[MERGE] Improve tests for the behaviour of Tree.iter_changes for missing paths that are only present in one tree, and fix found bugs. (Robert Collins)

Stephen J. Turnbull stephen at xemacs.org
Thu Aug 14 10:03:51 BST 2008


Robert Collins writes:

 > I don't think GeneratorExit is something ever raised by user code is it?
 > I mean, if I write to the byte-code, sure.

Probably not, if you insist on doing it via raise.  However,
generators have a special .close() method that raises it.  I'm not
sure if .close() does anything else; if not, raising GeneratorExit
might be the preferred way for a function to exit a higher level
generator.

 > StopIteration is more interesting, but in fact - it is exceptional for
 > an iterator to end, because you don't know when that is going to be, but
 > control has returned to you.
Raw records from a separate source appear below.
Lemma merge_groups_lookup (prop_groups misc_groups : groups) (k : string * string) :
  merge_groups prop_groups misc_groups !! k =
    match misc_groups !! k with
    | Some l => Some l
    | None => prop_groups !! k
    end.
Proof.
  unfold merge_groups, dict_update. rewrite !lookup_union, lookup_empty.
  destruct (misc_groups !! k), (prop_groups !! k); done.
Qed.

Lemma merge_groups_ok (prop_groups misc_groups : groups) :
  groups_ok prop_groups → groups_ok misc_groups →
  groups_ok (merge_groups prop_groups misc_groups).
Proof.
  intros Hp Hm k l. rewrite merge_groups_lookup.
  destruct (misc_groups !! k) eqn:E; [intros [= <-]; by apply (Hm k)|apply Hp].
Qed.

(** The collectors only form groups of the four styles. *)
Lemma PROPORTIONAL_styles (p family style : string) :
  dict_get PROPORTIONAL p = Some (family, style) → style ∈ STYLES.
Proof.
  intros H%dict_get_elem.
  assert (Forall (λ kv : string * (string * string), kv.2.2 ∈ STYLES) PROPORTIONAL)
    as Hall.
  { apply (bool_decide_unpack _). by vm_compute. }
  rewrite Forall_forall in Hall. apply (Hall _ H).
Qed.

Lemma MISC_MAP_styles (basename family style : string) (px : Z) :
  dict_get MISC_MAP basename = Some (family, style, px) → style ∈ STYLES.
Proof.
  intros H%dict_get_elem.
  assert (Forall (λ kv : string * (string * string * Z), kv.2.1.2 ∈ STYLES) MISC_MAP)
    as Hall.
  { apply (bool_decide_unpack _). by vm_compute. }
  rewrite Forall_forall in Hall. apply (Hall _ H).
Qed.

Lemma classify_proportional_style (basename family style : string) :
  classify_proportional basename = Some (family, style) → style ∈ STYLES.
Proof.
  intros Hcl.
  destruct (classify_proportional_first basename)
    as [(p & fs & _ & _ & Hcl' & Hget & _)|[Hnone _]]; [|congruence].
  rewrite Hcl in Hcl'. injection Hcl' as <-. by eapply PROPORTIONAL_styles.
Qed.

Lemma append_entry_styles (g : groups) (k : string * string) (e : entry) :
  styles_ok g → k.2 ∈ STYLES → styles_ok (append_entry g k e).
Proof.
  intros Hg Hk k' l. unfold append_entry. rewrite lookup_insert.
  case_decide as Hkk; [|apply Hg]. by rewrite <-Hkk.
Qed.

Lemma collect_proportional_dir_styles (tmp dpi : string) (files : list pcf_file)
    (g g' : groups) :
  styles_ok g → collect_proportional_dir tmp dpi files g = Ok g' → styles_ok g'.
Proof.
  revert g. induction files as [|f rest IH]; intros g Hg.
  - by intros [= <-].
  - rewrite collect_proportional_dir_cons.
    destruct (has_charset_marker (basename_of f)); [by apply IH|].
    destruct (classify_proportional (basename_of f)) as [[family style]|] eqn:Hcl;
      [|by apply IH].
    apply classify_proportional_style in Hcl.
    destruct (get_pixel_size (bdf_text f)) as [px|e]; simpl; [|done].
    destruct (0 <? px); [|by apply IH].
    by apply IH, append_entry_styles.
Qed.

Lemma collect_misc_dir_styles (tmp : string) (files : list pcf_file) (g g' : groups) :
  styles_ok g → collect_misc_dir tmp files g = Ok g' → styles_ok g'.
Proof.
  revert g. induction files as [|f rest IH]; intros g Hg.
  - by intros [= <-].
  - rewrite collect_misc_dir_cons.
    destruct (has_charset_marker (basename_of f)); [by apply IH|].
    destruct (existsb (PyStr.startswith (basename_of f)) MISC_SKIP_PREFIXES);
      [by apply IH|].
    destruct (dict_get MISC_MAP (basename_of f)) as [[[family style] px0]|] eqn:Hmap;
      [|by apply IH].
    apply MISC_MAP_styles in Hmap.
    destruct (get_pixel_size (bdf_text f)) as [px|e]; simpl; [|done].
    by apply IH, append_entry_styles.
Qed.

Lemma collected_styles (tmp : string) (dir75 dir100 dir_misc : font_dir)
    (prop_groups misc_groups : groups) (key : string * string)
    (entries : list entry) :
  collect_proportional_fonts tmp dir75 dir100 = Ok prop_groups →
  collect_misc_fonts tmp dir_misc = Ok misc_groups →
  merge_groups prop_groups misc_groups !! key = Some entries →
  key.2 ∈ STYLES.
Proof.
  intros Hprop Hmisc. rewrite merge_groups_lookup.
  assert (styles_ok ∅) as Hempty by (intros k l; by rewrite lookup_empty).
  assert (styles_ok misc_groups) as Hm.
  { destruct dir_misc as [files|]; simpl in Hmisc.
    - eapply collect_misc_dir_styles; [|exact Hmisc]. exact Hempty.
    - by injection Hmisc as <-. }
  assert (styles_ok prop_groups) as Hp.
  { unfold collect_proportional_fonts in Hprop.
    apply bind_Ok in Hprop as (g75 & H75 & H100).
    assert (styles_ok g75).
    { destruct dir75 as [files|].
      - eapply collect_proportional_dir_styles; [|exact H75]. exact Hempty.
      - by injection H75 as <-. }
    destruct dir100 as [files|].
    - eapply collect_proportional_dir_styles; [|exact H100]. done.
    - by injection H100 as <-. }
  destruct (misc_groups !! key) as [l|] eqn:E.
  - intros _. by apply (Hm key l).
  - apply Hp.
Qed.

(** Claim C2.  For every group that the collectors hand to the build
    (it is never empty and holds no pixel size 0), the entries kept after
    sorting and deduplication have strictly increasing, positive pixel
    sizes; the first kept entry's pixel size is at most, the last kept
    entry's at least every member's; and an entry is kept exactly when it
    is the first of the group with its pixel size. *)
Theorem build_group_sorted_unique (tmp : string) (dir75 dir100 dir_misc : font_dir)
    (prop_groups misc_groups : groups) (key : string * string)
    (entries : list entry) :
  collect_proportional_fonts tmp dir75 dir100 = Ok prop_groups →
  collect_misc_fonts tmp dir_misc = Ok misc_groups →
  merge_groups prop_groups misc_groups !! key = Some entries →
  entries ≠ []
  ∧ Forall (λ e : entry, 0 < e.1) entries
  ∧ StronglySorted (λ a b : entry, a.1 < b.1) (sort_dedup entries)
  ∧ Forall (λ e : entry, 0 < e.1) (sort_dedup entries)
  ∧ (∃ first final,
       head (sort_dedup entries) = Some first
       ∧ last (sort_dedup entries) = Some final
       ∧ ∀ m, m ∈ entries → first.1 ≤ m.1 ≤ final.1)
  ∧ (∀ e, e ∈ sort_dedup entries ↔
          e ∈ entries ∧ head (filter (λ x, x.1 = e.1) entries) = Some e).
Proof.
  intros Hprop Hmisc Hkey.
  destruct (merge_groups_ok prop_groups misc_groups) with (k := key) (l := entries)
    as [Hne Hpos]; [by eapply collect_proportional_fonts_ok
                   |by eapply collect_misc_fonts_ok|done|].
  split_and!; [done|done|apply sort_dedup_strict| | |apply sort_dedup_elem].
  - apply Forall_forall. intros e [He _]%sort_dedup_elem.
    rewrite Forall_forall in Hpos. by apply Hpos.
  - pose proof (sort_dedup_nonempty entries Hne) as Hne'.
    destruct (head (sort_dedup entries)) as [first|] eqn:Hh;
      [|by apply head_None in Hh].
    destruct (last (sort_dedup entries)) as [final|] eqn:Hl;
      [|by apply last_None in Hl].
    exists first, final. split_and!; [done..|].
    intros m Hm. by eapply sort_dedup_bounds.
Qed.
Using a sentinel may well be cleaner, but -
 > that, like generator exit, entirely hidden from [most] user code.

Sure, but my point is that the exception mechanism is being used as a
first-class control mechanism in the implementation, by somebody whose
taste in these matters I respect greatly.

I tend to think of exceptions as being *structurally* exceptional, in
that they can bypass multiple levels of control structure, returning
to some outermost structure.  As opposed to dynamically exceptional in
the sense of "rare" or "unexpected."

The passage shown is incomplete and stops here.